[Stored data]
(* ===== verification/PyStr.v ===== *)
(** * Python strings and values

    The string methods the modelled code calls ([split], [join], [strip],
    [startswith]) and [pyval], the values a test script may store in a variable:
    [str()], [repr()] and [bool()] follow CPython. A float is held by its
    [repr], which determines it; an object of any other class by its [str()].
    Characters are 8-bit: the code only inspects ASCII characters. *)

From Stdlib Require Export Ascii.
From Stdlib Require String.
From stdpp Require Export sorting.
From S2P Require Import Prelude.

(** ** String methods *)

Definition ascii_in (c lo hi : nat) : bool := (lo <=? c)%nat && (c <=? hi)%nat.
Definition is_digit (a : ascii) : bool := ascii_in (nat_of_ascii a) 48 57.
Definition is_alpha (a : ascii) : bool :=
  ascii_in (nat_of_ascii a) 65 90 || ascii_in (nat_of_ascii a) 97 122.
(** [str.isspace] on one ASCII character. *)
Definition is_space (a : ascii) : bool :=
  ascii_in (nat_of_ascii a) 9 13 || ascii_in (nat_of_ascii a) 28 32.

(** [s.split(c, n)] with the separator a single character. *)
Fixpoint split_max (c : ascii) (n : nat) (s : string) : list string :=
  match s with
  | EmptyString => [""]
  | String a s' =>
      match n with
      | O => [s]
      | S n' =>
          if Ascii.eqb a c then "" :: split_max c n' s'
          else match split_max c n s' with
               | h :: t => String a h :: t
               | [] => [String a ""]
               end
      end
  end.

(** [c.join(l)] *)
Fixpoint str_join (c : string) (l : list string) : string :=
  match l with
  | [] => ""
  | [s] => s
  | s :: l' => s +:+ c +:+ str_join c l'
  end.

(** [c not in s], for a character. *)
Fixpoint free_of (c : ascii) (s : string) : bool :=
  match s with
  | EmptyString => true
  | String a s' => negb (Ascii.eqb a c) && free_of c s'
  end.

Fixpoint lstrip (s : string) : string :=
  match s with
  | String a s' => if is_space a then lstrip s' else s
  | EmptyString => ""
  end.
Fixpoint rstrip (s : string) : string :=
  match s with
  | String a s' =>
      match rstrip s' with
      | EmptyString => if is_space a then "" else String a ""
      | r => String a r
      end
  | EmptyString => ""
  end.
(** [s.strip()] *)
Definition py_strip (s : string) : string := rstrip (lstrip s).

(** [not s or not s.strip()] *)
Definition is_blank (s : string) : bool :=
  bool_decide (s = "") || bool_decide (py_strip s = "").

(** [s.upper()] on ASCII. *)
Definition ascii_upper (a : ascii) : ascii :=
  if ascii_in (nat_of_ascii a) 97 122 then ascii_of_nat (nat_of_ascii a - 32) else a.
Fixpoint py_upper (s : string) : string :=
  match s with
  | EmptyString => ""
  | String a s' => String (ascii_upper a) (py_upper s')
  end.

(** [str.lower] on ASCII. *)
Definition ascii_lower (a : ascii) : ascii :=
  if ascii_in (nat_of_ascii a) 65 90 then ascii_of_nat (nat_of_ascii a + 32) else a.
Fixpoint py_lower (s : string) : string :=
  match s with EmptyString => "" | String a s' => String (ascii_lower a) (py_lower s') end.

Definition str_in (s : string) (l : list string) : bool := bool_decide (s ∈ l).

(** [bool(s)] of a string or None. *)
Definition truthy (s : option string) : bool :=
  match s with Some s => negb (bool_decide (s = "")) | None => false end.

(** [a in b] on strings. *)
Fixpoint str_contains (a b : string) : bool :=
  String.prefix a b || match b with EmptyString => false | String _ b' => str_contains a b' end.

(** [sorted(l)] on strings, by code point. *)
Definition py_sorted (l : list string) : list string := merge_sort String.le l.

Lemma py_sorted_perm l : py_sorted l ≡ₚ l.
Proof. apply merge_sort_Permutation. Qed.

Lemma elem_of_py_sorted x l : x ∈ py_sorted l ↔ x ∈ l.
Proof. by rewrite py_sorted_perm. Qed.

(** [sorted(l, key=...)] keeps equal keys in their order. *)
Section stable_sort.
Context {A : Type} (R : A → A → Prop) `{HR : !RelDecision R}.

Fixpoint insert_sorted (x : A) (l : list A) : list A :=
  match l with
  | [] => [x]
  | y :: l' => if decide (R x y) then x :: l else y :: insert_sorted x l'
  end.
Definition stable_sort (l : list A) : list A := foldr insert_sorted [] l.

Lemma insert_sorted_perm x l : insert_sorted x l ≡ₚ x :: l.
Proof. induction l as [|y l IH]; [done|]. cbn. case_decide; [done|]. rewrite IH. apply Permutation_swap. Qed.
Lemma stable_sort_perm l : stable_sort l ≡ₚ l.
Proof. induction l as [|x l IH]; [done|]. cbn. by rewrite insert_sorted_perm, IH. Qed.
Lemma elem_of_stable_sort x l : x ∈ stable_sort l ↔ x ∈ l.
Proof. by rewrite stable_sort_perm. Qed.

Lemma insert_sorted_ok `{!Transitive R, !Total R} x l : StronglySorted R l → StronglySorted R (insert_sorted x l).
Proof.
  induction 1 as [|y l Hl IH Hy]; cbn; [repeat constructor|]. case_decide as Hxy.
  - constructor; [by constructor|]. constructor; [done|]. eapply Forall_impl; [exact Hy|]. intros z. by transitivity y.
  - constructor; [done|]. destruct (total R x y) as [?|Hyx]; [done|]. rewrite insert_sorted_perm. by constructor.
Qed.
Lemma stable_sort_sorted `{!Transitive R, !Total R} l : StronglySorted R (stable_sort l).
Proof. induction l as [|x l IH]; [constructor|]. by apply insert_sorted_ok. Qed.
(** What is in order already stays as it is. *)
Lemma stable_sort_id l : StronglySorted R l → stable_sort l = l.
Proof.
  induction 1 as [|x l Hl IH Hx]; [done|]. change (stable_sort (x :: l)) with (insert_sorted x (stable_sort l)). rewrite IH. destruct l as [|y l]; [done|]. cbn.
  apply Forall_cons in Hx as [Hxy _]. by rewrite decide_True.
Qed.
End stable_sort.

(** ** Values *)

Inductive pyval : Type :=
  | PyNone
  | PyBool (b : bool)
  | PyInt (z : Z)
  | PyFloat (repr : string)
  | PyStr (s : string)
  | PyList (l : list pyval)
  | PyMap (l : list (pyval * pyval))
  | PyObj (str : string).

Definition is_none (v : pyval) : bool := match v with PyNone => true | _ => false end.

(** [bool(v)]; objects of other classes are true, as by default. *)
Definition py_bool (v : pyval) : bool :=
  match v with
  | PyNone => false
  | PyBool b => b
  | PyInt z => negb (z =? 0)%Z
  | PyFloat r => negb (str_in r ["0.0"; "-0.0"])
  | PyStr s => negb (bool_decide (s = ""))
  | PyList l => match l with [] => false | _ => true end
  | PyMap l => match l with [] => false | _ => true end
  | PyObj _ => true
  end.

(** [type(v).__name__]; values of other classes do not come out of YAML or JSON. *)
Definition type_name (v : pyval) : string :=
  match v with
  | PyNone => "NoneType" | PyBool _ => "bool" | PyInt _ => "int" | PyFloat _ => "float"
  | PyStr _ => "str" | PyList _ => "list" | PyMap _ => "dict" | PyObj _ => "object"
  end.

(** [for x in v], over a YAML value. *)
Definition py_iter (v : pyval) : res (list pyval) :=
  match v with
  | PyList l => Ok l
  | PyMap l => Ok l.*1
  | PyStr s => Ok ((λ a, PyStr (String a "")) <$> String.list_ascii_of_string s)
  | _ => Raise (TypeError ("'" +:+ type_name v +:+ "' object is not iterable"))
  end.

(** [v or w] *)
Definition py_or (v w : pyval) : pyval := if py_bool v then v else w.
Definition as_str (v : pyval) : option string := match v with PyStr s => Some s | _ => None end.

(** [d.get(k, default)] on a dict; its keys are distinct *)
Fixpoint map_get_default (k : string) (d : pyval) (l : list (pyval * pyval)) : pyval :=
  match l with
  | [] => d
  | (PyStr k', v) :: l' => if decide (k = k') then v else map_get_default k d l'
  | _ :: l' => map_get_default k d l'
  end.

Definition hex_digit (n : nat) : ascii :=
  ascii_of_nat (if (n <? 10)%nat then 48 + n else 87 + n).

(** [repr] of a string: the quote CPython picks, and its escapes. *)
Definition repr_char (q a : ascii) : string :=
  let n := nat_of_ascii a in
  if (n =? 92)%nat || Ascii.eqb a q then String (ascii_of_nat 92) (String a "")
  else if (n =? 10)%nat then "\n"
  else if (n =? 13)%nat then "\r"
  else if (n =? 9)%nat then "\t"
  else if (n <? 32)%nat || (n =? 127)%nat
       then "\x" +:+ String (hex_digit (n / 16)) (String (hex_digit (n mod 16)) "")
  else String a "".
Fixpoint repr_chars (q : ascii) (s : string) : string :=
  match s with
  | EmptyString => ""
  | String a s' => repr_char q a +:+ repr_chars q s'
  end.
Definition quote1 : ascii := ascii_of_nat 39.
Definition quote2 : ascii := ascii_of_nat 34.
Definition repr_str (s : string) : string :=
  let q := if negb (free_of quote1 s) && free_of quote2 s then quote2 else quote1 in
  String q (repr_chars q s +:+ String q "").

Fixpoint py_repr (v : pyval) : string :=
  match v with
  | PyNone => "None"
  | PyBool b => if b then "True" else "False"
  | PyInt z => pretty z
  | PyFloat r => r
  | PyStr s => repr_str s
  | PyList l => "[" +:+ str_join ", " (map py_repr l) +:+ "]"
  | PyMap l =>
      "{" +:+ str_join ", " (map (λ kv, py_repr kv.1 +:+ ": " +:+ py_repr kv.2) l) +:+ "}"
  | PyObj s => s
  end.

(** [str(v)] *)
Definition py_str (v : pyval) : string :=
  match v with PyStr s => s | _ => py_repr v end.

(** [str] of a list of strings, as an f-string prints it. *)
Definition repr_strs (l : list string) : string := py_repr (PyList (PyStr <$> l)).

Example py_str_list :
  py_str (PyList [PyInt (-3); PyStr "a\b"; PyNone; PyFloat "3.3"])
  = "[-3, 'a\\b', None, 3.3]".
Proof. vm_compute. reflexivity. Qed.

(** ** Splitting *)

Lemma str_app_nil_l (b : string) : "" +:+ b = b.
Proof. done. Qed.

Lemma str_app_cons x (a b : string) : String x a +:+ b = String x (a +:+ b).
Proof. done. Qed.

(** Simplify appends (stdpp keeps [+:+] from reducing). *)
Ltac str_simp := rewrite ?str_app_nil_l, ?str_app_cons in *; cbn [free_of] in *.

Lemma str_app_assoc (a b c : string) : (a +:+ b) +:+ c = a +:+ (b +:+ c).
Proof. induction a; str_simp; congruence. Qed.

Lemma str_app_nil_r (a : string) : a +:+ "" = a.
Proof. induction a; str_simp; congruence. Qed.

Lemma str_app_inj_l (a b c : string) : a +:+ b = a +:+ c → b = c.
Proof. induction a; str_simp; intros; simplify_eq; auto. Qed.

Lemma free_of_app c a b : free_of c (a +:+ b) = free_of c a && free_of c b.
Proof. induction a; str_simp; [done|]. rewrite IHa. by rewrite andb_assoc. Qed.

Lemma split_max_0 c s : split_max c 0 s = [s].
Proof. by destruct s. Qed.

Lemma split_max_free c n s : free_of c s = true → split_max c n s = [s].
Proof.
  intros Hf. destruct n; [apply split_max_0|].
  induction s as [|a s IH]; simpl in *; [done|].
  apply andb_true_iff in Hf as [Ha Hf]. apply negb_true_iff in Ha.
  by rewrite Ha, (IH Hf).
Qed.

Lemma split_max_app c n a b :
  free_of c a = true → split_max c (S n) (a +:+ String c b) = a :: split_max c n b.
Proof.
  induction a as [|x a IH]; str_simp; simpl; intros Hf.
  - by rewrite Ascii.eqb_refl.
  - apply andb_true_iff in Hf as [Ha Hf]. apply negb_true_iff in Ha.
    by rewrite Ha, (IH Hf).
Qed.

(** A string either misses the separator or is cut at its first occurrence. *)
Lemma split_first c s :
  free_of c s = true ∨ ∃ a b, s = a +:+ String c b ∧ free_of c a = true.
Proof.
  induction s as [|x s IH]; simpl; [by left|].
  destruct (Ascii.eqb x c) eqn:E.
  - apply Ascii.eqb_eq in E as ->. right. by exists "", s.
  - destruct IH as [Hf|(a & b & -> & Hf)]; [by left|].
    right. exists (String x a), b. str_simp. by rewrite E.
Qed.

Lemma split_max_1_inv c s a b :
  split_max c 1 s = [a; b] → s = a +:+ String c b ∧ free_of c a = true.
Proof.
  destruct (split_first c s) as [Hf|(a' & b' & -> & Hf)].
  - by rewrite split_max_free.
  - rewrite split_max_app, split_max_0 by done. intros; by simplify_eq.
Qed.

Lemma split_max_not_nil c n s : split_max c n s ≠ [].
Proof. destruct s, n; simpl; try done; repeat case_match; done. Qed.

(** [c.join(s.split(c, n)) == s] *)
Lemma join_split c n s : str_join (String c "") (split_max c n s) = s.
Proof.
  revert s. induction n as [|n IH]; intros s; [by rewrite split_max_0|].
  destruct (split_first c s) as [Hf|(a & b & -> & Hf)].
  - by rewrite split_max_free.
  - rewrite split_max_app by done.
    destruct (split_max c n b) as [|x l] eqn:E; [by apply split_max_not_nil in E|].
    specialize (IH b). rewrite E in IH. cbn [str_join] in *. rewrite IH. done.
Qed.

Lemma split_max_length c n s : length (split_max c n s) ≤ S n.
Proof.
  revert s. induction n as [|n IH]; intros s; [by rewrite split_max_0|].
  destruct (split_first c s) as [Hf|(a & b & -> & Hf)].
  - rewrite split_max_free by done. simpl; lia.
  - rewrite split_max_app by done. simpl. specialize (IH b). lia.
Qed.

(** Cutting at the first separator determines the two parts. *)
Lemma cut_inj c a b a' b' :
  free_of c a = true → free_of c a' = true →
  a +:+ String c b = a' +:+ String c b' → a = a' ∧ b = b'.
Proof.
  intros Hf Hf' E.
  assert (split_max c 1 (a +:+ String c b) = split_max c 1 (a' +:+ String c b'))
    as Hs by congruence.
  rewrite !split_max_app, !split_max_0 in Hs by done. by simplify_eq.
Qed.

- **WHAT TO PRODUCE**
As the answer, set down only the lines from the data above between the one holding "Definition is_blank (s" and the one holding "(** [str.lower] on ASCII. *)", inclusive, exactly as they read.

- **WRITTEN RESPONSE**
Definition is_blank (s : string) : bool :=
  bool_decide (s = "") || bool_decide (py_strip s = "").

(** [s.upper()] on ASCII. *)
Definition ascii_upper (a : ascii) : ascii :=
  if ascii_in (nat_of_ascii a) 97 122 then ascii_of_nat (nat_of_ascii a - 32) else a.
Fixpoint py_upper (s : string) : string :=
  match s with
  | EmptyString => ""
  | String a s' => String (ascii_upper a) (py_upper s')
  end.

(** [str.lower] on ASCII. *)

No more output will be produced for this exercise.